_Task statement_. The answer should be an exact repeat of the stretch of material below from the line containing "whether they are" through the line containing "let '(s, committed_sub_dags) := acc in".

_Data section_.
★ ★ ★ ★ ★ ★ ★
(* ===== verification/Linearizer.v ===== *)
(** * From committed leaders to sub-dags (consensus/core/src/linearizer.rs)

    The linearizer expands a committed leader into the blocks of its history that
    are above the garbage collection round and not committed before, sorts them,
    and computes the timestamp of the commit as the median of the timestamps of
    the leader's parents, weighted by stake.

    The trait [BlockStoreAPI] is a class; [BlockStoreLaws] says what the search
    relies on, and [DagState] provides it. *)

From S2P Require Import Prelude BTree Config Block Commit Store StakeAggregator ThresholdClock.
From S2P Require Import LeaderScoring DagState DagTheory DagTraversal.
Local Open Scope N_scope.

(** ** The block store *)

Class BlockStoreAPI (D : Type) : Type := {
  bs_get_blocks : D → list BlockRef → M (list (option VerifiedBlock));
  bs_gc_round : D → Round;
  bs_set_committed : D → BlockRef → M (D * bool);
  bs_is_committed : D → BlockRef → M bool;
}.

#[export] Instance DagState_block_store {S : Type} `{Store S} : BlockStoreAPI (DagState S) := {
  bs_get_blocks := DagState_get_blocks;
  bs_gc_round := DagState_gc_round;
  bs_set_committed := DagState_set_committed;
  bs_is_committed := DagState_is_committed;
}.

(** ** Linearization *)

Section Linearize.
Context {D : Type} `{BlockStoreAPI D}.
Implicit Types d : D.

Definition wanted_ancestor d (gc_round : Round) (ancestor : BlockRef) : M bool :=
  if gc_round <? br_round ancestor
  then committed ← bs_is_committed d ancestor; Ret (negb committed)
  else Ret false.

(** The body of the loop over the ancestors to commit: the buffer is a stack
    whose top is the head of the list. *)
Definition push_ancestor (acc : D * list VerifiedBlock) (ancestor : VerifiedBlock)
    : M (D * list VerifiedBlock) :=
  let '(d, buffer) := acc in
  '(d, fresh) ← bs_set_committed d (reference ancestor);
  assert_that fresh "Block attempted to be committed twice";;
  Ret (d, ancestor :: buffer).

Fixpoint linearize_loop (fuel : nat) (gc_round : Round) d (buffer to_commit : list VerifiedBlock)
    : M (D * list VerifiedBlock) :=
  match fuel with
  | O => NoFuel
  | Datatypes.S fuel =>
      match buffer with
      | [] => Ret (d, to_commit)
      | x :: buffer =>
          refs ← filterP (wanted_ancestor d gc_round) (b_ancestors x);
          found ← bs_get_blocks d refs;
          ancestors ← mapP (λ ancestor_opt,
                        expect ancestor_opt "We should have all uncommitted blocks in dag state.")
                        found;
          '(d, buffer) ← foldM push_ancestor (d, buffer) ancestors;
          linearize_loop fuel gc_round d buffer (to_commit ++ [x])
      end
  end.

Definition Linearizer_linearize_sub_dag (fuel : nat) (leader_block : VerifiedBlock) d
    : M (D * list VerifiedBlock) :=
  let gc_round := bs_gc_round d in
  '(d, fresh) ← bs_set_committed d (reference leader_block);
  assert_that fresh "Leader block attempted to be committed twice";;
  '(d, to_commit) ← linearize_loop fuel gc_round d [leader_block] [];
  assert_that (forallb (λ block : VerifiedBlock, gc_round <? b_round block) to_commit)
    "No blocks <= gc_round should be committed";;
  Ret (d, sort_sub_dag_blocks to_commit).

End Linearize.

(** ** Timestamps *)

Section Timestamps.
Context `{Profile}.

Fixpoint median_loop (total_stake cumulative_stake : Stake)
    (timestamps : list (BlockTimestampMs * Stake)) : M (option BlockTimestampMs) :=
  match timestamps with
  | [] => Ret None
  | (ts, stake) :: timestamps =>
      cumulative_stake ← u64_add cumulative_stake stake;
      if total_stake / 2 <? cumulative_stake then Ret (Some ts)
      else median_loop total_stake cumulative_stake timestamps
  end.

Definition median_timestamps_by_stake_inner (timestamps : list (BlockTimestampMs * Stake))
    (total_stake : Stake) : M BlockTimestampMs :=
  let timestamps := stable_sort (λ a b, a.1 <=? b.1) timestamps in
  found ← median_loop total_stake 0 timestamps;
  match found with
  | Some ts => Ret ts
  | None => entry ← expect (last timestamps) "unwrap"; Ret entry.1
  end.

(** The error of [median_timestamp_by_stake], a formatted string. *)
Inductive MedianError : Type :=
| NoBlocksProvided
| TotalStakeBelowQuorum (total_stake quorum : Stake).

(** The body of the loop that collects the timestamps. *)
Definition collect_timestamp (ctx : Context) (acc : list (BlockTimestampMs * Stake) * Stake)
    (block : VerifiedBlock) : M (list (BlockTimestampMs * Stake) * Stake) :=
  let '(timestamps, total_stake) := acc in
  authority ← Committee_authority (ctx_committee ctx) (b_author block);
  let stake := Authority_stake authority in
  total_stake ← u64_add total_stake stake;
  Ret (timestamps ++ [(b_timestamp_ms block, stake)], total_stake).

Definition median_timestamp_by_stake (ctx : Context) (blocks : list VerifiedBlock)
    : M (BlockTimestampMs + MedianError) :=
  '(timestamps, total_stake) ← foldM (collect_timestamp ctx) ([], 0) blocks;
  if bool_decide (timestamps = []) then Ret (inr NoBlocksProvided)
  else if total_stake <? Committee_quorum_threshold (ctx_committee ctx)
  then Ret (inr (TotalStakeBelowQuorum total_stake (Committee_quorum_threshold (ctx_committee ctx))))
  else ts ← median_timestamps_by_stake_inner timestamps total_stake; Ret (inl ts).

Definition Linearizer_calculate_commit_timestamp {D : Type} `{BlockStoreAPI D} (ctx : Context) (d : D)
    (leader_block : VerifiedBlock) (last_commit_timestamp_ms : BlockTimestampMs)
    : M BlockTimestampMs :=
  block_refs ← filterP (λ block_ref, parent_round ← u32_sub (b_round leader_block) 1;
                                     Ret (br_round block_ref =? parent_round))
                 (b_ancestors leader_block);
  block_opts ← bs_get_blocks d block_refs;
  blocks ← mapP (λ block_opt, expect block_opt "We should have all blocks in dag state.") block_opts;
  median ← median_timestamp_by_stake ctx blocks;
  match median with
  | inl timestamp_ms => Ret (N.max timestamp_ms last_commit_timestamp_ms)
  | inr _ => Panic (Explicit "Cannot compute median timestamp for leader block")
  end.

End Timestamps.

(** ** The linearizer *)

Section Linearizer.
Context `{Profile} `{Crypto} `{CommitBcs} {S : Type} `{Store S}.
Implicit Types s : DagState S.

(** Each block is pushed once, when it is marked. *)
Definition linearize_fuel s : nat := Datatypes.S (size (ds_recent_blocks s)).

Definition Linearizer_collect_sub_dag_and_commit (ctx : Context) s (leader_block : VerifiedBlock)
    : M (DagState S * (CommittedSubDag * TrustedCommit)) :=
  let last_commit_index := DagState_last_commit_index s in
  let last_commit_digest := DagState_last_commit_digest s in
  let last_commit_timestamp_ms := DagState_last_commit_timestamp_ms s in
  '(s, to_commit) ← Linearizer_linearize_sub_dag (linearize_fuel s) leader_block s;
  timestamp_ms ← Linearizer_calculate_commit_timestamp ctx s leader_block last_commit_timestamp_ms;
  index ← u32_add last_commit_index 1;
  let commit := Commit_new index last_commit_digest timestamp_ms (reference leader_block)
                  (reference <$> to_commit) in
  match bcs_commit commit with
  | None => Panic (Explicit "Failed to serialize commit")
  | Some serialized =>
      let commit := TrustedCommit_new_trusted commit serialized in
      Ret (s, (CommittedSubDag_new (reference leader_block) to_commit timestamp_ms
                 (TrustedCommit_reference commit), commit))
  end.

(** [update_blocks_pruned_metric]: the references counted as pruned, with
    whether they are known not to be committed. *)
Definition pruned_label (last_committed_rounds : list Round) (ctx : Context) (block_ref : BlockRef)
    : M (BlockRef * bool) :=
  _ ← Committee_authority (ctx_committee ctx) (br_author block_ref);
  round ← index last_committed_rounds (br_author block_ref);
  Ret (block_ref, round <? br_round block_ref).

Definition Linearizer_update_blocks_pruned_metric (ctx : Context) s (sub_dag : CommittedSubDag)
    : M (list (BlockRef * bool)) :=
  let last_committed_rounds := ds_last_committed_rounds s in
  let gc_round := DagState_gc_round s in
  refs ← filterP (λ ancestor_ref,
           if br_round ancestor_ref <=? gc_round
           then round ← index last_committed_rounds (br_author ancestor_ref);
                Ret (negb (round =? br_round ancestor_ref))
           else Ret false)
           (concat ((λ block : VerifiedBlock, b_ancestors block) <$> sd_blocks sub_dag));
  mapP (pruned_label last_committed_rounds ctx) (remove_dups refs).

Definition handle_leader (ctx : Context) (acc : DagState S * list CommittedSubDag)
    (leader_block : VerifiedBlock) : M (DagState S * list CommittedSubDag) :=
  let '(s, committed_sub_dags) := acc in
  '(s, (sub_dag, commit)) ← Linearizer_collect_sub_dag_and_commit ctx s leader_block;
  Linearizer_update_blocks_pruned_metric ctx s sub_dag;;
  s ← DagState_add_commit s commit;
  Ret (s, committed_sub_dags ++ [sub_dag]).

Definition Linearizer_handle_commit (ctx : Context) s (committed_leaders : list VerifiedBlock)
    : M (DagState S * list CommittedSubDag) :=
  foldM (handle_leader ctx) (s, []) committed_leaders.

End Linearizer.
★ ★ ★ ★ ★ ★ ★
_Reply_.
    whether they are known not to be committed. *)
Definition pruned_label (last_committed_rounds : list Round) (ctx : Context) (block_ref : BlockRef)
    : M (BlockRef * bool) :=
  _ ← Committee_authority (ctx_committee ctx) (br_author block_ref);
  round ← index last_committed_rounds (br_author block_ref);
  Ret (block_ref, round <? br_round block_ref).

Definition Linearizer_update_blocks_pruned_metric (ctx : Context) s (sub_dag : CommittedSubDag)
    : M (list (BlockRef * bool)) :=
  let last_committed_rounds := ds_last_committed_rounds s in
  let gc_round := DagState_gc_round s in
  refs ← filterP (λ ancestor_ref,
           if br_round ancestor_ref <=? gc_round
           then round ← index last_committed_rounds (br_author ancestor_ref);
                Ret (negb (round =? br_round ancestor_ref))
           else Ret false)
           (concat ((λ block : VerifiedBlock, b_ancestors block) <$> sd_blocks sub_dag));
  mapP (pruned_label last_committed_rounds ctx) (remove_dups refs).

Definition handle_leader (ctx : Context) (acc : DagState S * list CommittedSubDag)
    (leader_block : VerifiedBlock) : M (DagState S * list CommittedSubDag) :=
  let '(s, committed_sub_dags) := acc in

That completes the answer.